(Exercise)
In full and word for word, restate the lines of the listing.

(Input data)
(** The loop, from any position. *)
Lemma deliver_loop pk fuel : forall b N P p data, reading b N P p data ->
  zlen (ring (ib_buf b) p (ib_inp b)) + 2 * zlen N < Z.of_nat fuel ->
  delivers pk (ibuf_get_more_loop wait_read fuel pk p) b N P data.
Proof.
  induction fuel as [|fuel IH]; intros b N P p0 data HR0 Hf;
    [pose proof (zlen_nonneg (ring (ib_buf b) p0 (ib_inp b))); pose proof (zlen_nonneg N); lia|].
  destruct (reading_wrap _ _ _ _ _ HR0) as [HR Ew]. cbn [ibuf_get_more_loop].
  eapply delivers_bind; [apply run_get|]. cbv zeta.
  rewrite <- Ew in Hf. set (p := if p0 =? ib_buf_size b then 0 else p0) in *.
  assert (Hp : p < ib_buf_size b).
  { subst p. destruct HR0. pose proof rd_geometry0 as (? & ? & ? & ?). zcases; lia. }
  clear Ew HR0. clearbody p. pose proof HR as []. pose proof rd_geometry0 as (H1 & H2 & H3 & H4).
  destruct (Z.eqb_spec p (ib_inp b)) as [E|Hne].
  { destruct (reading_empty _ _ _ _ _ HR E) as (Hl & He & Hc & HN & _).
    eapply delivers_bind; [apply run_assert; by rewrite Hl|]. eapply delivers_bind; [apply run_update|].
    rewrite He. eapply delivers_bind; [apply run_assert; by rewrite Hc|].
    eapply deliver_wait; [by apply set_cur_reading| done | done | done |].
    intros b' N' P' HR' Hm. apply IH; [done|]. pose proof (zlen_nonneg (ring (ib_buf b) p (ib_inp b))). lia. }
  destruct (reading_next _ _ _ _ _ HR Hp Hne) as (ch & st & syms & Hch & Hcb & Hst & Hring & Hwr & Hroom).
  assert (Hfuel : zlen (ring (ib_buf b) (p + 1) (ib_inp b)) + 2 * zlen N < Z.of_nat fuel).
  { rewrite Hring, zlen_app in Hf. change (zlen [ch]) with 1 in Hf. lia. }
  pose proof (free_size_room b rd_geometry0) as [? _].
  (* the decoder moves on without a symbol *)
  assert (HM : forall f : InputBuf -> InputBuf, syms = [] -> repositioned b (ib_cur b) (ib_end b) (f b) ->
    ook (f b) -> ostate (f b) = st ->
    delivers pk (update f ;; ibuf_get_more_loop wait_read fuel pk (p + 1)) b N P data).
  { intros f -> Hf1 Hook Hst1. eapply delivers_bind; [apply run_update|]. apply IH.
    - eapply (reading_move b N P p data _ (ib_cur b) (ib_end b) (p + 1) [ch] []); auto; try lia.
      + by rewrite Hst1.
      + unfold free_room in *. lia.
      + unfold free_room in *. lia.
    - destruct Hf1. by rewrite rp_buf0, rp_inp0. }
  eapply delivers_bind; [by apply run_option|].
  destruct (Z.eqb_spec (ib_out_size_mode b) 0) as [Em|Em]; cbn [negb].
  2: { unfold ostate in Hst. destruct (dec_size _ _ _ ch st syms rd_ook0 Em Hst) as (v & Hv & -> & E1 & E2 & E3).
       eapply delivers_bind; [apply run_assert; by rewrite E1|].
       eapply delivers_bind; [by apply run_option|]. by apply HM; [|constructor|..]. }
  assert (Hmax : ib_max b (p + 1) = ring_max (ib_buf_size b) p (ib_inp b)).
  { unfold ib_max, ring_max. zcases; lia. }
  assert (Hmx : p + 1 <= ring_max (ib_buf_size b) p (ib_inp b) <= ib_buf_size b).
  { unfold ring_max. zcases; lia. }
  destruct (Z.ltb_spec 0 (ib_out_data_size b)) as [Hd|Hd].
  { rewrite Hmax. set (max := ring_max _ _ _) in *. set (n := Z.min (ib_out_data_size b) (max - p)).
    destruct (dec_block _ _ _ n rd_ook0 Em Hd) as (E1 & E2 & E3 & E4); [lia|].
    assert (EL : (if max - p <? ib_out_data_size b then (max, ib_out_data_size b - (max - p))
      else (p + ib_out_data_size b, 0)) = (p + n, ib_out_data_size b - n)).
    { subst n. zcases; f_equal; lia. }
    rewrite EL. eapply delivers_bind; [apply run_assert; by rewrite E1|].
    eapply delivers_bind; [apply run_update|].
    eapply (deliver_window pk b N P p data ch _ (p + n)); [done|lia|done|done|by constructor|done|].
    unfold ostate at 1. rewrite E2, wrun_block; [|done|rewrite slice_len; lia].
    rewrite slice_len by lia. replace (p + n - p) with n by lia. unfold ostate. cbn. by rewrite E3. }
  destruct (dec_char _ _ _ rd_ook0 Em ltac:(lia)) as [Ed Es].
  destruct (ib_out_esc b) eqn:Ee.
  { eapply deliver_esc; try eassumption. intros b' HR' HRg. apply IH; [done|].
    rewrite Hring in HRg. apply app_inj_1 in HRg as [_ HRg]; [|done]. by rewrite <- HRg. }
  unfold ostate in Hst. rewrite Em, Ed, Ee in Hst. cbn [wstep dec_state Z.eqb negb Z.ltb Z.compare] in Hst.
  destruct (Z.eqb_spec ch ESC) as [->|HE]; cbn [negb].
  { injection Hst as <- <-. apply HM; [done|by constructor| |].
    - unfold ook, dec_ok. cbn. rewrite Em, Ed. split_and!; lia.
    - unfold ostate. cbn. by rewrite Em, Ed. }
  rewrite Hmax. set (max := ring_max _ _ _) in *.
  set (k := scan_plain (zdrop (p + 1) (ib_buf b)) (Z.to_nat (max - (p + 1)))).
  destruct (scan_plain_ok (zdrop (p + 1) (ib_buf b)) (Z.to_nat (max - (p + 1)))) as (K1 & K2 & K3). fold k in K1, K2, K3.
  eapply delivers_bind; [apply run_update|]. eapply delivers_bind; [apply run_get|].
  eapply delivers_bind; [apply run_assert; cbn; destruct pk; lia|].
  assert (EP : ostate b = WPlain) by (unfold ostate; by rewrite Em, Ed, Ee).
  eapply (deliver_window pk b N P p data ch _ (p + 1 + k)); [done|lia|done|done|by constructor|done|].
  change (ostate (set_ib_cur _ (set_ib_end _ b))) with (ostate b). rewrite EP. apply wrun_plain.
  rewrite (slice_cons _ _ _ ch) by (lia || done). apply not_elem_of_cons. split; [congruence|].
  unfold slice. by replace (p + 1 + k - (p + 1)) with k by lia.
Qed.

(Result of the task)
(** The loop, from any position. *)
Lemma deliver_loop pk fuel : forall b N P p data, reading b N P p data ->
  zlen (ring (ib_buf b) p (ib_inp b)) + 2 * zlen N < Z.of_nat fuel ->
  delivers pk (ibuf_get_more_loop wait_read fuel pk p) b N P data.
Proof.
  induction fuel as [|fuel IH]; intros b N P p0 data HR0 Hf;
    [pose proof (zlen_nonneg (ring (ib_buf b) p0 (ib_inp b))); pose proof (zlen_nonneg N); lia|].
  destruct (reading_wrap _ _ _ _ _ HR0) as [HR Ew]. cbn [ibuf_get_more_loop].
  eapply delivers_bind; [apply run_get|]. cbv zeta.
  rewrite <- Ew in Hf. set (p := if p0 =? ib_buf_size b then 0 else p0) in *.
  assert (Hp : p < ib_buf_size b).
  { subst p. destruct HR0. pose proof rd_geometry0 as (? & ? & ? & ?). zcases; lia. }
  clear Ew HR0. clearbody p. pose proof HR as []. pose proof rd_geometry0 as (H1 & H2 & H3 & H4).
  destruct (Z.eqb_spec p (ib_inp b)) as [E|Hne].
  { destruct (reading_empty _ _ _ _ _ HR E) as (Hl & He & Hc & HN & _).
    eapply delivers_bind; [apply run_assert; by rewrite Hl|]. eapply delivers_bind; [apply run_update|].
    rewrite He. eapply delivers_bind; [apply run_assert; by rewrite Hc|].
    eapply deliver_wait; [by apply set_cur_reading| done | done | done |].
    intros b' N' P' HR' Hm. apply IH; [done|]. pose proof (zlen_nonneg (ring (ib_buf b) p (ib_inp b))). lia. }
  destruct (reading_next _ _ _ _ _ HR Hp Hne) as (ch & st & syms & Hch & Hcb & Hst & Hring & Hwr & Hroom).
  assert (Hfuel : zlen (ring (ib_buf b) (p + 1) (ib_inp b)) + 2 * zlen N < Z.of_nat fuel).
  { rewrite Hring, zlen_app in Hf. change (zlen [ch]) with 1 in Hf. lia. }
  pose proof (free_size_room b rd_geometry0) as [? _].
  (* the decoder moves on without a symbol *)
  assert (HM : forall f : InputBuf -> InputBuf, syms = [] -> repositioned b (ib_cur b) (ib_end b) (f b) ->
    ook (f b) -> ostate (f b) = st ->
    delivers pk (update f ;; ibuf_get_more_loop wait_read fuel pk (p + 1)) b N P data).
  { intros f -> Hf1 Hook Hst1. eapply delivers_bind; [apply run_update|]. apply IH.
    - eapply (reading_move b N P p data _ (ib_cur b) (ib_end b) (p + 1) [ch] []); auto; try lia.
      + by rewrite Hst1.
      + unfold free_room in *. lia.
      + unfold free_room in *. lia.
    - destruct Hf1. by rewrite rp_buf0, rp_inp0. }
  eapply delivers_bind; [by apply run_option|].
  destruct (Z.eqb_spec (ib_out_size_mode b) 0) as [Em|Em]; cbn [negb].
  2: { unfold ostate in Hst. destruct (dec_size _ _ _ ch st syms rd_ook0 Em Hst) as (v & Hv & -> & E1 & E2 & E3).
       eapply delivers_bind; [apply run_assert; by rewrite E1|].
       eapply delivers_bind; [by apply run_option|]. by apply HM; [|constructor|..]. }
  assert (Hmax : ib_max b (p + 1) = ring_max (ib_buf_size b) p (ib_inp b)).
  { unfold ib_max, ring_max. zcases; lia. }
  assert (Hmx : p + 1 <= ring_max (ib_buf_size b) p (ib_inp b) <= ib_buf_size b).
  { unfold ring_max. zcases; lia. }
  destruct (Z.ltb_spec 0 (ib_out_data_size b)) as [Hd|Hd].
  { rewrite Hmax. set (max := ring_max _ _ _) in *. set (n := Z.min (ib_out_data_size b) (max - p)).
    destruct (dec_block _ _ _ n rd_ook0 Em Hd) as (E1 & E2 & E3 & E4); [lia|].
    assert (EL : (if max - p <? ib_out_data_size b then (max, ib_out_data_size b - (max - p))
      else (p + ib_out_data_size b, 0)) = (p + n, ib_out_data_size b - n)).
    { subst n. zcases; f_equal; lia. }
    rewrite EL. eapply delivers_bind; [apply run_assert; by rewrite E1|].
    eapply delivers_bind; [apply run_update|].
    eapply (deliver_window pk b N P p data ch _ (p + n)); [done|lia|done|done|by constructor|done|].
    unfold ostate at 1. rewrite E2, wrun_block; [|done|rewrite slice_len; lia].
    rewrite slice_len by lia. replace (p + n - p) with n by lia. unfold ostate. cbn. by rewrite E3. }
  destruct (dec_char _ _ _ rd_ook0 Em ltac:(lia)) as [Ed Es].
  destruct (ib_out_esc b) eqn:Ee.
  { eapply deliver_esc; try eassumption. intros b' HR' HRg. apply IH; [done|].
    rewrite Hring in HRg. apply app_inj_1 in HRg as [_ HRg]; [|done]. by rewrite <- HRg. }
  unfold ostate in Hst. rewrite Em, Ed, Ee in Hst. cbn [wstep dec_state Z.eqb negb Z.ltb Z.compare] in Hst.
  destruct (Z.eqb_spec ch ESC) as [->|HE]; cbn [negb].
  { injection Hst as <- <-. apply HM; [done|by constructor| |].
    - unfold ook, dec_ok. cbn. rewrite Em, Ed. split_and!; lia.
    - unfold ostate. cbn. by rewrite Em, Ed. }
  rewrite Hmax. set (max := ring_max _ _ _) in *.
  set (k := scan_plain (zdrop (p + 1) (ib_buf b)) (Z.to_nat (max - (p + 1)))).
  destruct (scan_plain_ok (zdrop (p + 1) (ib_buf b)) (Z.to_nat (max - (p + 1)))) as (K1 & K2 & K3). fold k in K1, K2, K3.
  eapply delivers_bind; [apply run_update|]. eapply delivers_bind; [apply run_get|].
  eapply delivers_bind; [apply run_assert; cbn; destruct pk; lia|].
  assert (EP : ostate b = WPlain) by (unfold ostate; by rewrite Em, Ed, Ee).
  eapply (deliver_window pk b N P p data ch _ (p + 1 + k)); [done|lia|done|done|by constructor|done|].
  change (ostate (set_ib_cur _ (set_ib_end _ b))) with (ostate b). rewrite EP. apply wrun_plain.
  rewrite (slice_cons _ _ _ ch) by (lia || done). apply not_elem_of_cons. split; [congruence|].
  unfold slice. by replace (p + 1 + k - (p + 1)) with k by lia.
Qed.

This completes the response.